As the U.S. winds down temporary public health measures implemented as a response to the COVID-19 pandemic, the ending of the public health emergency declaration could kick up to 16 million people off of Medicaid, a program that provides healthcare services to low-income individuals and families.
Before the pandemic, approximately 71 million Americans were enrolled in Medicaid and the Children’s Health Insurance Program (CHIP). This number grew to 85 million by September 2021, a nearly 20% increase in less than two years. During the pandemic, Congress boosted Medicaid spending while simultaneously blocking states from involuntarily unenrolling people due to changes in eligibility status. The combined efforts enabled millions of Americans to retain access to health care services throughout the pandemic.
With infections, hospitalizations, and deaths all on a downward trend, public health organizations are looking to wind down these temporary measures. Meanwhile, state and federal officials are working to ensure that those still eligible for Medicaid coverage retain it, and those that are no longer eligible are handed off to alternatives, which are likely to be employer-sponsored or healthcare marketplace plans.
Further guidance is being issued to states surrounding renewals of eligibility. The Centers for Medicare and Medicaid Services (CMS) are implementing an extended deadline for processing eligibility renewals from 12 to 14 months following the end of the public health emergency. They are also urging states to limit renewals to less than one-ninth of their caseload in a given month, and recommending the adoption of a risk-based approach centered on preventing inappropriate terminations and easing the transitions to other plans for those no longer eligible.

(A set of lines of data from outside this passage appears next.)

(* ===== verification/Conn.v ===== *)
(** * The connection handler ([internal/server/server.go]: [handleConn], [isTimeout])

    One round of the handler's loop is one computation: the deadlines, the next
    frame, the registration, the dispatch on the message, and the delivery that
    follows.  The network is a function: from a read deadline to the bytes that
    arrive until then and the error the read ends with if they are not enough.
    Log lines are left out. *)

From S2P Require Import Prelude Format Messages Frame Queue Store Retry Session Config Policy Validation Builders.
From S2P Require Import IPGuard Metrics Server Delivery.

(** ** Data *)

(** The handler's local variables, with the bytes the buffered reader holds. *)
Record connState := mkConnState {
  cn_registered : bool;
  cn_controllerID : string;
  cn_frameMode : FrameMode;
  cn_lastHeartbeat : Z;
  cn_registrationDeadline : Z;
  cn_buffered : bytes
}.

Definition set_lastHeartbeat (t : Z) (c : connState) : connState :=
  mkConnState (cn_registered c) (cn_controllerID c) (cn_frameMode c) t (cn_registrationDeadline c) (cn_buffered c).

Definition set_buffered (l : bytes) (c : connState) : connState :=
  mkConnState (cn_registered c) (cn_controllerID c) (cn_frameMode c) (cn_lastHeartbeat c) (cn_registrationDeadline c) l.

(** [registered = true; controllerID = id], after [frameMode = frame.Mode]. *)
Definition set_registered (id : string) (mode : FrameMode) (t : Z) (c : connState) : connState :=
  mkConnState true id mode t (cn_registrationDeadline c) (cn_buffered c).

(** How a round ends: the loop continues, the handler returns, or a message
    parser panics. *)
Inductive round :=
  | Next (c : connState)
  | Stop (c : connState)
  | Crash.

(** The network's timeout error. *)
Definition ErrTimeout : error := Errorf "i/o timeout" [].

Definition isTimeout (err : error) : bool := bool_decide (err = ErrTimeout).

(** What arrives on a connection until a deadline. *)
Definition network : Type := Z -> bytes * error.

Section Conn.
Context `{MapRange} {S : Type} `{!Store S}.
Variable cfg : Config.
Variable connRemoteHost : Conn -> string.
Variable clock : nat -> Z.
Variable writeErr : nat -> option error.

Abbreviation now := (now clock).
Abbreviation debugEvent := (debugEvent cfg clock).
Abbreviation rawMessage := (rawMessage cfg clock).
Abbreviation publishAck := (publishAck cfg clock).
Abbreviation publishAckWithCommand := (publishAckWithCommand cfg clock).

(** [s.registerIPViolation(remoteHost, time.Now().UTC())]. *)
Definition violation (conn : Conn) : ST S unit :=
  t ← now; guard_ (registerIPViolation cfg (connRemoteHost conn) t).

(** [newIncomingTraceID]. *)
Definition newTraceID (controllerID : string) (cmdID seq : Z) : ST S string :=
  t ← now; mret (newIncomingTraceID controllerID cmdID seq t).

(** The debug records of an acknowledgement frame. *)
Definition recordAck (controllerID : string) (conn : Conn) (mode : FrameMode) (commandID seq payloadLen : Z)
    (rawAck ackPayload : bytes) : ST S unit :=
  t1 ← now;
  trace1 ← newTraceID controllerID commandID seq;
  _ ← metrics_ (recordDebugEvent cfg
        (mkDebugEvent t1 "tx" controllerID (remoteAddr conn) commandID seq "" trace1 "" "" payloadLen));
  t2 ← now;
  trace2 ← newTraceID controllerID commandID seq;
  metrics_ (recordRawMessage cfg (mkRawDebugMessage t2 "tx" controllerID (remoteAddr conn) commandID seq mode 255
    (EncodeToString rawAck) (EncodeToString (commandID :: ackPayload)) payloadLen "" trace2)).

(** ** Deadlines *)

(** The checks before the read; the wait of the read, or [None] to return. *)
Definition beforeRead (conn : Conn) (c : connState) : ST S (option Z) :=
  late ← (if cn_registered c then mret false else t ← now; mret (cn_registrationDeadline c <? t));
  if late : bool then _ ← violation conn; mret None else
  let beats := cn_registered c && (0 <? cfg_HeartbeatTimeout cfg) in
  silent ← (if beats then t ← now; mret (cfg_HeartbeatTimeout cfg <? t - cn_lastHeartbeat c) else mret false);
  if silent : bool then mret None else
  let readWait := if cfg_ReadTimeout cfg <=? 0 then 5 * second else cfg_ReadTimeout cfg in
  if beats then
    t ← now;
    let untilHeartbeatTimeout := cn_lastHeartbeat c + cfg_HeartbeatTimeout cfg - t in
    if untilHeartbeatTimeout <=? 0 then mret None
    else mret (Some (if untilHeartbeatTimeout <? readWait then untilHeartbeatTimeout else readWait))
  else mret (Some readWait).

(** ** Registration *)

(** The first message of a connection. *)
Definition register (conn : Conn) (c : connState) (cmdID : Z) (frame : Frame) : ST S round :=
  if negb (cmdID =? 1) then _ ← violation conn; mret (Stop c) else
  match ParseRegistrationPayload (Payload frame) with
  | Panic => mret Crash
  | Err _ => _ ← violation conn; mret (Stop c)
  | Ok reg =>
      let id := IMEI reg in
      t ← now;
      e ← manager (Create id conn t);
      match e with
      | Some _ => mret (Stop c)
      | None =>
          _ ← manager_ (SetFrameMode id (Mode frame));
          r ← sendRegistrationAck clock writeErr conn (Mode frame) (Seq frame);
          match r with
          | Panic => mret Crash
          | Err _ =>
              t ← now;
              _ ← manager (MarkOffline id t);
              mret (Stop c)
          | Ok (rawAck, ackPayload) =>
              _ ← recordAck id conn (Mode frame) CmdRegistrationAck (Seq frame) 6 rawAck ackPayload;
              t ← now;
              mret (Next (set_registered id (Mode frame) t c))
          end
      end
  end.

(** ** Messages

    A handler gives the handler's state, and the trace id and source of the
    telemetry, or ends the connection. *)

Inductive dispatched :=
  | Handled (c : connState) (traceID traceSource : string)
  | Ended
  | Crashed.

(** Status 1. *)
Definition onStatus1 (conn : Conn) (c : connState) (frame : Frame) (traceID : string) : ST S dispatched :=
  let controllerID := cn_controllerID c in
  match ParseStatus1Payload (Payload frame) with
  | Panic => mret Crashed
  | Err _ => mret (Handled c traceID "rx")
  | Ok st =>
      t ← now;
      let c := set_lastHeartbeat t c in
      _ ← manager_ (UpdateBufferFree controllerID (BufferFree1 st));
      r ← sendControllerAck writeErr conn (Mode frame) (Seq frame) AckCodeOK;
      match r with
      | Panic => mret Crashed
      | Err _ => mret Ended
      | Ok (rawAck, ackPayload) =>
          _ ← recordAck controllerID conn (Mode frame) CmdControllerAck (Seq frame) 3 rawAck ackPayload;
          e ← (if Status1ReadyForFW (Flags st) then manager (SetFWMode controllerID true) else mret None);
          match e with
          | Some _ => mret Ended
          | None => mret (Handled c traceID "rx")
          end
      end
  end.

(** A terminal acknowledgement. *)
Definition onTerminalAck (controllerID : string) (ack : Ack11) (interp : Ack11Status) (traceID : string)
    : ST S (string * string) :=
  r ← manager (AckInFlight controllerID (CommandSeq ack));
  match r with
  | Some (cmd, attempts) =>
      _ ← publishAckWithCommand (ackFor controllerID cmd (CommandSeq ack) (Status interp)
            (sprintf "%s; code=%d; attempts=%d" [AS (Reason interp); AZ (ExecutionCode ack); AZ attempts])) cmd;
      mret (if String.eqb (cmd_TraceID cmd) "" then (traceID, "rx") else (cmd_TraceID cmd, "command"))
  | None => mret (traceID, "rx")
  end.

(** Any other acknowledgement: the command stays in flight. *)
Definition onProgressAck (controllerID : string) (ack : Ack11) (interp : Ack11Status) (traceID : string)
    : ST S (string * string) := fun s =>
  let '(msgID, ackTraceID, cmdID) :=
    match PeekInFlight controllerID (CommandSeq ack) (srv_sessions s) with
    | Some (cmd, _) => (cmd_MessageID cmd, cmd_TraceID cmd, cmd_CommandID cmd)
    | None => (sprintf "inflight-%s-%d" [AS controllerID; AZ (CommandSeq ack)], "", 0)
    end in
  (_ ← publishAck (mkAckEvent msgID ackTraceID controllerID cmdID (CommandSeq ack) (Status interp)
        (sprintf "%s; code=%d" [AS (Reason interp); AZ (ExecutionCode ack)]));
   mret (if String.eqb ackTraceID "" then (traceID, "rx") else (ackTraceID, "command"))) s.

(** Acknowledgement 11. *)
Definition onAck11 (c : connState) (frame : Frame) (traceID : string) : ST S dispatched :=
  let controllerID := cn_controllerID c in
  match ParseAck11Payload (Payload frame) with
  | Panic => mret Crashed
  | Err _ => mret (Handled c traceID "rx")
  | Ok ack =>
      _ ← manager_ (UpdateBufferFree controllerID (BufferFreeBytes ack));
      let interp := InterpretAck11ExecutionCode (ExecutionCode ack) in
      tr ← (if Terminal interp then onTerminalAck controllerID ack interp traceID
            else onProgressAck controllerID ack interp traceID);
      mret (Handled c tr.1 tr.2)
  end.

(** Firmware status 4. *)
Definition onFWStatus4 (c : connState) (frame : Frame) (traceID : string) : ST S dispatched :=
  match ParseFWStatus4Payload (Payload frame) with
  | Panic => mret Crashed
  | Err _ => mret (Handled c traceID "rx")
  | Ok fw =>
      if IsFWFinished (ProgressOrErr fw) || IsFWFailed (ProgressOrErr fw) then
        e ← manager (SetFWMode (cn_controllerID c) false);
        match e with
        | Some _ => mret Ended
        | None => mret (Handled c traceID "rx")
        end
      else mret (Handled c traceID "rx")
  end.

Definition dispatch (conn : Conn) (c : connState) (cmdID : Z) (frame : Frame) (traceID : string) : ST S dispatched :=
  if cmdID =? 2 then onStatus1 conn c frame traceID
  else if cmdID =? 11 then onAck11 c frame traceID
  else if cmdID =? 4 then onFWStatus4 c frame traceID
  else mret (Handled c traceID "rx").

(** ** One round *)

(** A message of a registered controller. *)
Definition handleMessage (conn : Conn) (c : connState) (cmdID : Z) (frame : Frame) (visits : list Z) : ST S round :=
  let controllerID := cn_controllerID c in
  t ← now;
  _ ← manager_ (Touch controllerID t);
  traceID ← newTraceID controllerID cmdID (Seq frame);
  d ← dispatch conn c cmdID frame traceID;
  match d with
  | Crashed => mret Crash
  | Ended => mret (Stop c)
  | Handled c traceID traceSource =>
      _ ← debugEvent (fun t => mkDebugEvent t "rx" controllerID (remoteAddr conn) cmdID (Seq frame) "" traceID "" ""
            (len (Payload frame)));
      _ ← publishTelemetry (mkTelemetryEvent controllerID cmdID traceID (Payload frame)) traceSource;
      _ ← processInFlight cfg clock controllerID visits;
      r ← flushQueue cfg clock writeErr controllerID;
      match r with
      | Some None => mret (Next c)
      | _ => mret (Stop c)
      end
  end.

(** What a frame does, once it is read. *)
Definition handleFrame (conn : Conn) (c : connState) (frame : Frame) (visits : list Z) : ST S round :=
  match CommandID frame with
  | (_, false) => _ ← (if cn_registered c then mret tt else violation conn); mret (Stop c)
  | (cmdID, true) =>
      _ ← rawMessage (fun t => mkRawDebugMessage t "rx" (cn_controllerID c) (remoteAddr conn) cmdID (Seq frame)
            (Mode frame) (TTL frame) (encodeFrameHex frame) (EncodeToString (Payload frame)) (len (Payload frame)) "" "");
      r ← (if cn_registered c then mret (Next c) else register conn c cmdID frame);
      match r with
      | Next c => handleMessage conn c cmdID frame visits
      | _ => mret r
      end
  end.

(** [visits] is the order of [ProcessInFlight]'s loop in this round. *)
Definition connRound (conn : Conn) (c : connState) (net : network) (visits : list Z) : ST S round :=
  wait ← beforeRead conn c;
  match wait with
  | None => mret (Stop c)
  | Some readWait =>
      t ← now;
      let '(arrived, err) := net (t + readWait) in
      let '(r, reader) := ReadFrameWithMode (mkReader (cn_buffered c ++ arrived) err) (cn_frameMode c) in
      let c := set_buffered (avail reader) c in
      match r with
      | Panic => mret Crash
      | Err e =>
          _ ← (if isTimeout e || cn_registered c then mret tt else violation conn);
          mret (Stop c)
      | Ok frame => handleFrame conn c frame visits
      end
  end.

(** ** The whole handler *)

Definition connStart : ST S connState :=
  t ← now;
  t' ← now;
  mret (mkConnState false "" FrameModeAuto t (t' + cfg_RegistrationWindow cfg) []).

(** The deferred block; a failure to save is only logged. *)
Definition connCleanup (conn : Conn) (c : connState) : ST S unit :=
  _ ← (if cn_registered c && negb (String.eqb (cn_controllerID c) "")
       then t ← now; manager (MarkOffline (cn_controllerID c) t) else mret None);
  _ ← guard_ (releaseConn connRemoteHost conn);
  closeConn conn.

(** The rounds of a connection, as many as the network provides; [None] if the
    handler is still running. *)
Fixpoint connLoop (conn : Conn) (c : connState) (rounds : list (network * list Z)) : ST S (option round) :=
  match rounds with
  | [] => mret None
  | (net, visits) :: rounds' =>
      r ← connRound conn c net visits;
      match r with
      | Next c => connLoop conn c rounds'
      | _ => mret (Some r)
      end
  end.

States are required to start renewals with an “ex parte” process first. They must draw from available data, such as from the Supplemental Nutritional Assistance Program or the Women, Infants, and Children program, to determine eligibility, with a target of 60 to 70% of renewals occurring without any action required by the beneficiary. Given the vast changes in life circumstances over the past two years for many Americans, recipients who must verify their eligibility by mailing in documentation are more likely to be left without benefits unexpectedly.
While the public health emergency declaration has enabled millions of Americans living in poverty to retain access to healthcare during the pandemic, a sudden end to benefits is sure to have a profound effect on the health of the public. Careful planning will be needed to ensure ongoing care and a smooth transition out of the Medicaid system.